[[ SOURCE MATERIAL open ]]

(** The 16-bit units and the 32-bit units of a byte string; [None] when a
    unit is cut short. *)
Fixpoint units16 (big : bool) (b : list N) : option (list N) :=
  match b with
  | [] => Some []
  | x :: y :: r =>
      cons (if big then x * 256 + y else y * 256 + x) <$> units16 big r
  | _ => None
  end.

Fixpoint units32 (big : bool) (b : list N) : option (list N) :=
  match b with
  | [] => Some []
  | x :: y :: z :: t :: r =>
      cons (if big then ((x * 256 + y) * 256 + z) * 256 + t
            else ((t * 256 + z) * 256 + y) * 256 + x) <$> units32 big r
  | _ => None
  end.

(** UTF-16 units to code points: a high surrogate and the low one after it
    are one code point; under [surrogatepass] a lone surrogate stays. *)
Fixpoint join_surrogates (u : list N) : list N :=
  match u with
  | [] => []
  | h :: r =>
      match r with
      | l :: r' =>
          if (0xD800 <=? h) && (h <=? 0xDBFF) && (0xDC00 <=? l) && (l <=? 0xDFFF)
          then (0x10000 + (h - 0xD800) * 1024 + (l - 0xDC00)) :: join_surrogates r'
          else h :: join_surrogates r
      | [] => [h]
      end
  end.

Definition utf16_decode (big : bool) (b : list N) : option pystr :=
  join_surrogates <$> units16 big b.

Definition utf32_decode (big : bool) (b : list N) : option pystr :=
  match units32 big b with
  | Some u => if forallb (λ c, c <=? 0x10FFFF) u then Some u else None
  | None => None
  end.

(** [b.decode(detect_encoding(b), "surrogatepass")]. *)
Definition decode_bytes (b : list N) : option pystr :=
  match detect_encoding b with
  | Utf8 => Text.utf8_decode true b
  | Utf8Sig => Text.utf8_decode true (drop 3 b)
  | Utf16 =>
      match b with
      | 0xFE :: _ => utf16_decode true (drop 2 b)
      | _ => utf16_decode false (drop 2 b)
      end
  | Utf16Le => utf16_decode false b
  | Utf16Be => utf16_decode true b
  | Utf32 =>
      match b with
      | 0 :: _ => utf32_decode true (drop 4 b)
      | _ => utf32_decode false (drop 4 b)
      end
  | Utf32Le => utf32_decode false b
  | Utf32Be => utf32_decode true b
  end.

(** [json.loads(body)] for [bytes]. *)
Definition loads (body : bytes) : result value :=
  match decode_bytes (Text.bytes_to_N body) with
  | Some s => decode s
  | None => Raises UnicodeDecodeError
  end.

End Json.
(** A variable of fewer than two axes cannot be rendered: a call that
    finds no image in the cache raises the exception of the type given as
    [exception_type], whose message names the variable and its number of
    axes, and the image cache stays as it is. *)
Theorem get_ml_dataset_tile_low_dimension ml_dataset
  (var_name : string) (x y z : Z)
  (labels : option (list (string * Label))) (labels_are_indices : bool)
  (cmap_cbar : option string) (cmap_vmin cmap_vmax : option scalar)
  image_cache (tile_cache : option Cache) (tile_comp_mode : Z)
  (trace_perf : bool) (exception_type : string -> exn)
  (dataset : gmap string Array) var :
  get_dataset ml_dataset (Z.of_nat (num_levels ml_dataset) - 1 - z)
  = Ok dataset ->
  dataset !! var_name = Some var ->
  cache_truthy image_cache
  && cache_contains image_cache
       (id_of ml_dataset var_name z (default [] labels) cmap_cbar
          cmap_vmin cmap_vmax) = false ->
  (array_ndim var < 2)%nat ->
  tile_of ml_dataset var_name x y z labels labels_are_indices
    cmap_cbar cmap_vmin cmap_vmax image_cache tile_cache
    tile_comp_mode trace_perf exception_type
  = (Raise (exception_type
       ("Variable " +:+ dquote +:+ var_name +:+ dquote
          +:+ " of dataset " +:+ dquote +:+ var_name +:+ dquote
          +:+ " must be an N-D Dataset with N >= 2, but "
          +:+ dquote +:+ var_name +:+ dquote +:+ " is only "
          +:+ str_nat (array_ndim var) +:+ "-D")),
     image_cache).
Proof.
  intros Hds Hvar Hmiss Hndim. unfold get_ml_dataset_tile.
  rewrite Hds, Hvar, Hmiss. unfold new_tile_image, select_plane.
  destruct (Nat.eqb_spec (array_ndim var) 2) as [E|_]; [lia|].
  destruct (Nat.ltb_spec 2 (array_ndim var)) as [E|_]; [lia|].
  reflexivity.
Qed.

(** A variable of two axes takes no labels: a call that finds no image in
    the cache and is given a label raises [AssertionError] and leaves the
    image cache as it is. *)
Theorem get_ml_dataset_tile_2d_takes_no_labels ml_dataset
  (var_name : string) (x y z : Z)
  (labels : list (string * Label)) (labels_are_indices : bool)
  (cmap_cbar : option string) (cmap_vmin cmap_vmax : option scalar)
  image_cache (tile_cache : option Cache) (tile_comp_mode : Z)
  (trace_perf : bool) (exception_type : string -> exn)
  (dataset : gmap string Array) var :
  get_dataset ml_dataset (Z.of_nat (num_levels ml_dataset) - 1 - z)
  = Ok dataset ->
  dataset !! var_name = Some var ->
  cache_truthy image_cache
  && cache_contains image_cache
       (id_of ml_dataset var_name z labels cmap_cbar cmap_vmin cmap_vmax)
  = false ->
  array_ndim var = 2%nat ->
  labels <> [] ->
  tile_of ml_dataset var_name x y z (Some labels) labels_are_indices
    cmap_cbar cmap_vmin cmap_vmax image_cache tile_cache
    tile_comp_mode trace_perf exception_type
  = (Raise AssertionError, image_cache).
Proof.
  intros Hds Hvar Hmiss Hndim Hlabels. unfold get_ml_dataset_tile.
  rewrite Hds, Hvar.
  change (default [] (Some labels)) with labels. rewrite Hmiss.
  unfold new_tile_image, select_plane. rewrite Hndim. cbn [Nat.eqb].
  destruct labels as [|l labels]; [contradiction|]. reflexivity.
Qed.

(** What is rendered. A call that finds no image in the cache, whose
    plane is selected and loaded and whose colour bounds are both given,
    returns the tile of an image over the values of the selected plane;
    each bound of its colour range is the number given, or, where
    not-a-number is given, the minimum or the maximum of the selected
    plane. *)
Theorem get_ml_dataset_tile_renders_plane ml_dataset
  (var_name : string) (x y z : Z)
  (labels : option (list (string * Label))) (labels_are_indices : bool)
  (cmap_cbar : option string) (vmin vmax : scalar)
  image_cache (tile_cache : option Cache) (tile_comp_mode : Z)
  (trace_perf : bool) (exception_type : string -> exn)
  (dataset : gmap string Array) var (plane : Array) :
  get_dataset ml_dataset (Z.of_nat (num_levels ml_dataset) - 1 - z)
  = Ok dataset ->
  dataset !! var_name = Some var ->
  cache_truthy image_cache
  && cache_contains image_cache
       (id_of ml_dataset var_name z (default [] labels) cmap_cbar
          (Some vmin) (Some vmax)) = false ->
  plane_of var var_name (default [] labels) labels_are_indices
    exception_type = Ok plane ->
  array_load plane = Ok tt ->
  exists image : TiledImage Attr Grid Cache,
    fst (tile_of ml_dataset var_name x y z labels labels_are_indices
           cmap_cbar (Some vmin) (Some vmax) image_cache tile_cache
           tile_comp_mode trace_perf exception_type)
    = image_get_tile image x y /\
    image_array image = array_values plane /\
    image_value_range image
    = Some (colour_bound vmin (array_min plane),
            colour_bound vmax (array_max plane)).
Proof.
  intros Hds Hvar Hmiss Hplane Hload. unfold get_ml_dataset_tile.
  rewrite Hds, Hvar, Hmiss. unfold new_tile_image.
  rewrite Hplane. cbn [mbind result_bind]. rewrite Hload.
  cbn [mbind result_bind].
  destruct vmin, vmax; cbn [normalization_range np_isnan mbind result_bind];
    destruct (Z.eqb tile_comp_mode 0); eexists;
    (split; [reflexivity | split; reflexivity]).
Qed.

End TileExtra.

Lemma get_ml_dataset_tile_stored_image_is_reused_witness :
  exists image : TiledImage Q (list scalar) unit,
    let image_id :=
      tile_image_id Toy.str_float str_Z (Toy.ml_dataset_at 1000) "mask" 0
        [] None (Some (SNum 0)) (Some (SNum 1)) in
    Toy.render (Toy.ml_dataset_at 1000) "mask" 0 0 0 None false
      (Some (SNum 0)) (Some (SNum 1)) (Some seeded_images)
    = (Toy.get_tile image 0 0, Some (<[image_id := image]> seeded_images)) /\
    get_ml_dataset_tile Toy.ndim Toy.attrs Toy.select Toy.select Toy.load
      Toy.min Toy.max Toy.values Toy.str_float str_Z Toy.get_tile
      (Toy.ml_dataset_at 1000) "mask" 1 1 0 None true None
      (Some (SNum 0)) (Some (SNum 1))
      (Some (<[image_id := image]> seeded_images)) (Some tt) 1 true TypeError
    = (Toy.get_tile image 1 1, Some (<[image_id := image]> seeded_images)).
Proof.
  eexists. intros image_id.
  pose proof (get_ml_dataset_tile_stored_image_is_reused Toy.ndim Toy.attrs
                Toy.select Toy.select Toy.load Toy.min Toy.max Toy.values
                Toy.str_float str_Z Toy.get_tile
                (Toy.ml_dataset_at 1000) "mask" 0 0 0 None false None
                (Some (SNum 0)) (Some (SNum 1)) seeded_images None 0 false
                ValueError Toy.level_dataset Toy.var2 _
                eq_refl eq_refl (insert_non_empty _ _ _) eq_refl eq_refl)
    as [Hfirst Hlater].
  split.
  - exact Hfirst.
  - exact (Hlater 1%Z 1%Z true (Some tt) 1%Z true TypeError).
Defined.

Lemma get_ml_dataset_tile_low_dimension_witness :
  get_ml_dataset_tile Toy.ndim Toy.attrs Toy.select Toy.select Toy.load
    Toy.min Toy.max Toy.values Toy.str_float str_Z Toy.get_tile
    ml_profile_dataset "profile" 0 0 0 None false None
    (Some (SNum 0)) (Some (SNum 1)) (Some seeded_images) None 0 false
    ValueError
  = (Raise (ValueError
       ("Variable " +:+ dquote +:+ "profile" +:+ dquote
          +:+ " of dataset " +:+ dquote +:+ "profile" +:+ dquote
          +:+ " must be an N-D Dataset with N >= 2, but "
          +:+ dquote +:+ "profile" +:+ dquote +:+ " is only 1-D")),
     Some seeded_images).
Proof.
  apply (get_ml_dataset_tile_low_dimension Toy.ndim Toy.attrs Toy.select
           Toy.select Toy.load Toy.min Toy.max Toy.values Toy.str_float
           str_Z Toy.get_tile ml_profile_dataset "profile" 0 0 0 None false
           None (Some (SNum 0)) (Some (SNum 1)) (Some seeded_images) None 0
           false ValueError (<["profile" := profile_var]> ∅) profile_var).
  - reflexivity.
  - reflexivity.
  - reflexivity.
  - cbn. lia.
Defined.

Lemma get_ml_dataset_tile_2d_takes_no_labels_witness :
  Toy.render (Toy.ml_dataset_at 1000) "mask" 0 0 0 (Some [("time", 0%Z)])
    true (Some (SNum 0)) (Some (SNum 1)) Toy.seeded_cache
  = (Raise AssertionError, Toy.seeded_cache).
Proof.
  apply (get_ml_dataset_tile_2d_takes_no_labels Toy.ndim Toy.attrs
           Toy.select Toy.select Toy.load Toy.min Toy.max Toy.values
           Toy.str_float str_Z Toy.get_tile (Toy.ml_dataset_at 1000) "mask"
           0 0 0 [("time", 0%Z)] true None (Some (SNum 0)) (Some (SNum 1))
           Toy.seeded_cache None 0 false ValueError Toy.level_dataset
           Toy.var2).
  - reflexivity.
  - reflexivity.
  - reflexivity.
  - reflexivity.
  - discriminate.
Defined.
(** What [get_prep_value] returns when every entry names a child block. *)
Lemma get_prep_value_declared {M} `{!PyMapping V M} self (value : M) :
  NoDup (py_items value).*1 →
  (∀ name, name ∈ (py_items value).*1 → is_Some (od_get name (child_blocks self))) →
  ∃ prepped,
    get_prep_value self value = Returns prepped
    ∧ ∀ name, prepped !! name
              = od_get name (py_items value) ≫= fun val =>
                od_get name (child_blocks self) ≫= fun blk =>
                Some (block_get_prep_value blk val).
Proof.
  intros Hnd Hdecl. unfold get_prep_value.
  set (prep := fun '(name, val) =>
         (name, match od_get name (child_blocks self) with
                | Some blk => block_get_prep_value blk val
                | None => val
                end) : string * V).
  rewrite (mapM_returns _ prep).
  - simpl. eexists. split; [done|]. intros name.
    assert ((prep <$> py_items value).*1 = (py_items value).*1) as Hkeys.
    { unfold prep. apply (od_keys_fmap (fun name val =>
        match od_get name (child_blocks self) with
        | Some blk => block_get_prep_value blk val
        | None => val
        end)). }
    destruct (od_get name (py_items value)) as [val|] eqn:Hval; simpl.
    + assert (name ∈ (py_items value).*1) as Hin.
      { apply list_elem_of_fmap. exists (name, val). split; [done|].
        by apply od_get_Some_elem. }
      destruct (Hdecl name Hin) as [blk Hblk]. rewrite Hblk. simpl.
      apply py_dict_lookup_Some; [by rewrite Hkeys|].
      apply list_elem_of_fmap. exists (name, val). split.
      * simpl. by rewrite Hblk.
      * by apply od_get_Some_elem.
    + apply py_dict_lookup_None. rewrite Hkeys. by apply od_get_None.
  - intros [name val] Hin. simpl. unfold od_getitem.
    destruct (Hdecl name) as [blk Hblk].
    { apply list_elem_of_fmap. by exists (name, val). }
    by rewrite Hblk.
Qed.
End values_more.

Section values_extras.
Context {V Data Files Kwargs M : Type} `{!PyMapping V M}.
Implicit Types (self : @BaseStructBlock V Data Files Kwargs) (value : M).

Lemma declared_is_Some self name :
  name ∈ (child_blocks self).*1 → is_Some (od_get name (child_blocks self)).
Proof.
  intros Hin. destruct (od_get name (child_blocks self)) eqn:Hget; [by eexists|].
  by apply od_get_None in Hget.
Qed.
(** What [playNextLine] does with a group, read off [speakGrouped]: the
    document tag that counts and the flags handed to the callback. *)
Lemma speakGrouped_flags (section : ScriptSection)
    (groupedLines : list (Line * nat)) (lastLine : Line) (lastIndex : nat)
    (st : State) :
  let st' := speakGrouped section groupedLines lastLine lastIndex st in
  currentCaptureType st' =
    match lastDocument groupedLines with
    | Some d => Some d
    | None => currentCaptureType st
    end /\
  document_text (dom st') =
    match lastDocument groupedLines with
    | Some d => Some d
    | None => document_text (dom st)
    end /\
  exists u,
    speechQueue st' = map cancelUtterance (speechQueue st) ++ [u] /\
    utterance_callback u =
      mkCallback lastIndex
        (section_auto_terminate section || auto_terminate lastLine)
        (capture_mode lastLine)
        (match lastDocument groupedLines with Some _ => true | None => false end).
Proof.
  unfold speakGrouped, documentLoop. rewrite documentLoop_from.
  destruct (lastDocument groupedLines); cbn; repeat split; eexists; split; reflexivity.
Qed.

(** C3, amended. Of the flags of a group's lines, [capture_mode] and
    [auto_terminate] are read from the last line only (together with the
    section's own [auto_terminate]); [action_required] is read from every
    line of the group, and the last line carrying a recognised tag decides.

    First, two scripts that differ only in [capture_mode] and
    [auto_terminate] of lines that cannot end a group ([sameScript]) run
    identically: whatever the events, the two sessions agree on every field
    of the page other than the script itself. Second, the document loop
    yields the document of the last tagged line of the group
    ([lastDocument]), and leaves the capture type alone when no line is
    tagged. Third, when [playNextLine] speaks the group at the cursor, the
    capture type and the document text become that document, and the
    callback handed to the speech engine carries the index, [capture_mode]
    and [auto_terminate] of the group's last line and whether some line was
    tagged. Fourth, the callback of a capture unit shows the document
    indicator when that flag is set. *)
Theorem flags_of_earlier_lines_do_not_count
    (sd1 sd2 : Script) (st : State) (events : list Event) :
  sameScript sd1 sd2 = true ->
  forallb noScriptArrives events = true ->
  run events (set_scriptData (Some sd2) st) =
  set_scriptData (Some sd2) (run events (set_scriptData (Some sd1) st)) /\
  (forall groupedLines captureType,
     documentLoop groupedLines captureType =
     match lastDocument groupedLines with
     | Some d => (true, Some d, Some d)
     | None => (false, None, captureType)
     end) /\
  (forall st1 sd section,
     scriptData st1 = Some sd -> isAutoPlaying st1 = true ->
     nth_error (sections sd) (currentSectionIndex st1) = Some section ->
     currentLineIndex st1 < length (script_lines section) ->
     exists n lastLine st2,
       nth_error (script_lines section) (currentLineIndex st1 + n) = Some lastLine /\
       collectGroupedLines st1 =
         Some (groupOf (script_lines section) (currentLineIndex st1) n) /\
       playNextLine st1 = Returned st2 /\
       currentCaptureType st2 =
         match lastDocument (groupOf (script_lines section) (currentLineIndex st1) n) with
         | Some d => Some d
         | None => currentCaptureType st1
         end /\
       document_text (dom st2) =
         match lastDocument (groupOf (script_lines section) (currentLineIndex st1) n) with
         | Some d => Some d
         | None => document_text (dom st1)
         end /\
       exists u,
         speechQueue st2 = map cancelUtterance (speechQueue st1) ++ [u] /\
         utterance_callback u =
           mkCallback (currentLineIndex st1 + n)
             (section_auto_terminate section || auto_terminate lastLine)
             (capture_mode lastLine)
             (match lastDocument
                      (groupOf (script_lines section) (currentLineIndex st1) n) with
              | Some _ => true
              | None => false
              end)) /\
  (forall cb st1,
     isAutoTerminate cb = false -> isCaptureMode cb = true ->
     exists st2,
       runCallback cb st1 = Returned st2 /\
       capture_overlay (dom st2) = true /\
       document_indicator (dom st2) =
         (if showDocument cb then true else document_indicator (dom st1))).
Proof.
  intros Hsame Hev. apply sameScript_agree in Hsame.
  split; [|split; [|split]].
  - assert (Hgen : forall st1, scriptData st1 = Some sd1 ->
              run events (set_scriptData (Some sd2) st1) =
              set_scriptData (Some sd2) (run events st1)).
    { induction events as [|e events IH]; intros st1 Hsd; [reflexivity|].
      cbn in Hev. apply andb_prop in Hev. destruct Hev as [He Hev].
      change (run (e :: events) ?s) with (run events (step s e)).
      rewrite (step_same sd1 sd2 st1 e Hsame Hsd He).
      apply IH; [exact Hev|].
      rewrite step_script by exact He. exact Hsd. }
    exact (Hgen (set_scriptData (Some sd1) st) eq_refl).
  - intros groupedLines captureType. unfold documentLoop.
    rewrite documentLoop_from. destruct (lastDocument groupedLines); reflexivity.
  - intros st1 sd section Hsd Hplay Hsec Hin.
    destruct (collectFrom_group (script_lines section) (currentLineIndex st1) Hin)
      as (n & Hn & Hgroup & _).
    destruct (nth_error (script_lines section) (currentLineIndex st1 + n))
      as [lastLine|] eqn:Hlast; [|apply nth_error_None in Hlast; lia].
    exists n, lastLine.
    exists (speakGrouped section
              (groupOf (script_lines section) (currentLineIndex st1) n)
              lastLine (currentLineIndex st1 + n) st1).
    split; [exact Hlast|]. split; [|split].
    + unfold collectGroupedLines. rewrite Hsd, Hsec, Hgroup. reflexivity.
    + rewrite playNextLine_step, Hsd, Hplay, Hsec.
      apply Nat.leb_gt in Hin. rewrite Hin.
      unfold speakGroup. rewrite Hgroup.
      rewrite (groupOf_lastItem _ _ _ lastLine Hn Hlast). reflexivity.
    + apply speakGrouped_flags.
  - intros cb st1 Hterm Hcap. unfold runCallback. rewrite Hterm, Hcap.
    eexists. split; [reflexivity|].
    unfold showCaptureControls. destruct (showDocument cb); cbn; split; reflexivity.
Qed.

[[ SOURCE MATERIAL closed ]]

» WHAT THE TASK ASKS: In the records above, the lines containing the string "State" should be counted; give only the total.

» WORKED SOLUTION: 2